Philadelphia University Integrates Design, Engineering and Commerce
At dinner, I got to hear about how Philadelphia University was tackling this problem in undergraduate education. The University, with 2600 undergrads and 500 graduate students, started out in 1884 as the center of formal education for America’s textile workers and managers. The 21st century version of the school just announced its new Composite Institute for industrial applications.

(Full disclosure, Philadelphia University’s current president, Stephen Spinelli was one of my mentors in learning how to teach entrepreneurship. At Babson College he was chair of the entrepreneurship department and built the school into one of the most innovative entrepreneurial programs in the U.S.)
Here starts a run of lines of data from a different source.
(** * Presence client of the profile page (src/lanyard-integration.js)

    A shallow embedding of the [LanyardIntegration] class: the renderer
    ([updateStatus], [updateActivity]), the fallback generator
    ([useFallback]) and the connection manager ([init],
    [fetchInitialStatus], [connectWebSocket] with its four handlers,
    [attemptReconnect]).

    The browser is the explicit state: the four page elements the class
    touches, the console, the timers registered with [setTimeout] and
    [setInterval], and the frames handed to [WebSocket.send].  Methods are
    computations in a state-and-exception monad in which, as in JavaScript,
    whatever was written before a [throw] stays written. *)

From Stdlib Require Import ZArith QArith List String Bool Lia.
Import ListNotations.
Open Scope string_scope.
Open Scope list_scope.
Open Scope Z_scope.

(** ** JavaScript values *)

(** A property that holds a string when it is there: [activity.details],
    [activity.state], and whatever ends up assigned to a style property. *)
Inductive jsstr : Type :=
| JUndefined
| JNull
| JStr (s : string).

(** [v ? _ : _] and [_ && v]: only a non-empty string is truthy. *)
Definition truthy (v : jsstr) : bool :=
  match v with
  | JStr s => negb (s =? EmptyString)%string
  | _ => false
  end.

(** [`${v}`] inside a template literal. *)
Definition interpolate (v : jsstr) : string :=
  match v with
  | JUndefined => "undefined"
  | JNull => "null"
  | JStr s => s
  end.

(** The errors the class can meet; [error_name] is [error.name]. *)
Inductive exn : Type :=
| TypeError      (* property of null/undefined; fetch network failure *)
| SyntaxError    (* JSON.parse / response.json() on text that is not JSON *)
| AbortError.    (* the fetch was aborted by the 5 s timer *)

Definition error_name (e : exn) : string :=
  match e with
  | TypeError => "TypeError"
  | SyntaxError => "SyntaxError"
  | AbortError => "AbortError"
  end.

(** ** Data model *)

Record emoji_t : Type := { emoji_name : string }.

(** ActivityDescriptor as the renderer reads it: [type], [name],
    [details], [state], [emoji]. *)
Record activity : Type := {
  type : Z;
  name : string;
  details : jsstr;
  state : jsstr;
  emoji : option emoji_t
}.

(** PresenceSnapshot; [activities = None] is a snapshot without the
    property, which [userData.activities || []] turns into the empty list. *)
Record PresenceSnapshot : Type := {
  discord_status : string;
  activities : option (list activity)
}.

(** One entry of the [statusConfig] literal. *)
Record config : Type := { color : string; text : string; shadow : string }.

(** ** The page *)

(** [.status-dot]: the two style properties the renderer assigns. *)
Record status_dot_el : Type := { background : jsstr; boxShadow : jsstr }.

(** [.status-text]: [textContent] and [style.color]. *)
Record status_text_el : Type := { textContent : jsstr; text_color : jsstr }.

(** The [<div class="activity-info">] block written into [innerHTML]:
    one span per class. *)
Record activity_info : Type := {
  activity_type : string;
  activity_name : string;
  activity_details : option string
}.

(** [.discord-activity]: [innerHTML] ([None]: no activity-info block
    written yet) and [style.display]. *)
Record activity_el : Type := {
  innerHTML : option activity_info;
  display : string
}.

(** The elements [document.querySelector] is asked for.  A property holds
    the value the script assigned last (or the page's own). *)
Record DOM : Type := {
  status_dot : option status_dot_el;
  status_text : option status_text_el;
  discord_activity : option activity_el;
  profile_info : bool
}.

(** ** Console, timers, frames *)

Inductive log_entry : Type :=
| LogUnavailable                                   (* line 16 *)
| LogTimedOut                                      (* line 40 *)
| LogFetchError (e : exn)                          (* line 42 *)
| LogConnected                                     (* line 52 *)
| LogMessage                                       (* line 66 *)
| LogClosed (code : Z) (reason : string)           (* line 77 *)
| LogSocketError                                   (* line 84 *)
| LogReconnectAttempt (n : Z)                      (* line 92 *)
| LogMaxAttempts                                   (* line 98 *)
| LogUpdateStatus (u : option PresenceSnapshot)                   (* line 104 *)
| LogElementsNotFound                              (* line 110 *)
| LogDiscordStatus (s : string) (a : list activity) (* line 117 *)
| LogFallbackMode                                  (* line 193 *)
| LogFallbackStatus (s : string).                  (* line 206 *)

(** The three closures handed to a timer. *)
Inductive callback : Type :=
| AbortFetch             (* () => controller.abort()        line 24  *)
| Reconnect              (* () => this.connectWebSocket()   line 94  *)
| UpdateFallbackStatus.  (* updateFallbackStatus            line 211 *)

Record timer : Type := { handler : callback; delay : Z }.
Philadelphia University’s new degree program, Design, Engineering and Commerce (DEC) will roll out this Fall. It starts with a core set of classes that all students take together; systems thinking, user-centric design, business models and team dynamics. These classes start the students thinking early about customers, value, consumer insights, and then move to systems thinking with an emphasis on financial, social, and political sustainability. They also get a healthy dose of liberal arts education and then move on to foundation classes in their specific discipline. But soon after that Philadelphia University’s students move into real world projects outside the university. The entire curriculum has heavy emphasis on experiential learning and interdisciplinary teams.

The intent of the DEC program is not just teaching students to collaborate, it also teaches them about agility and adaptation. While students graduate with skills that allow them to join a company already knowing how to coordinate with other functions, they carry with them the knowledge of how to adapt to new fields that emerge long after they graduate.

This type of curriculum integration is possible at Philadelphia because they have:
1) a diverse set of 18 majors, 2) three areas of focus; design, engineering, and business and 3) a manageable scale (~2,600 students.)

I think this school may be pioneering one of the new models of undergraduate professional education. One designed to educate students adept at multidisciplinary problem solving, innovation and agility.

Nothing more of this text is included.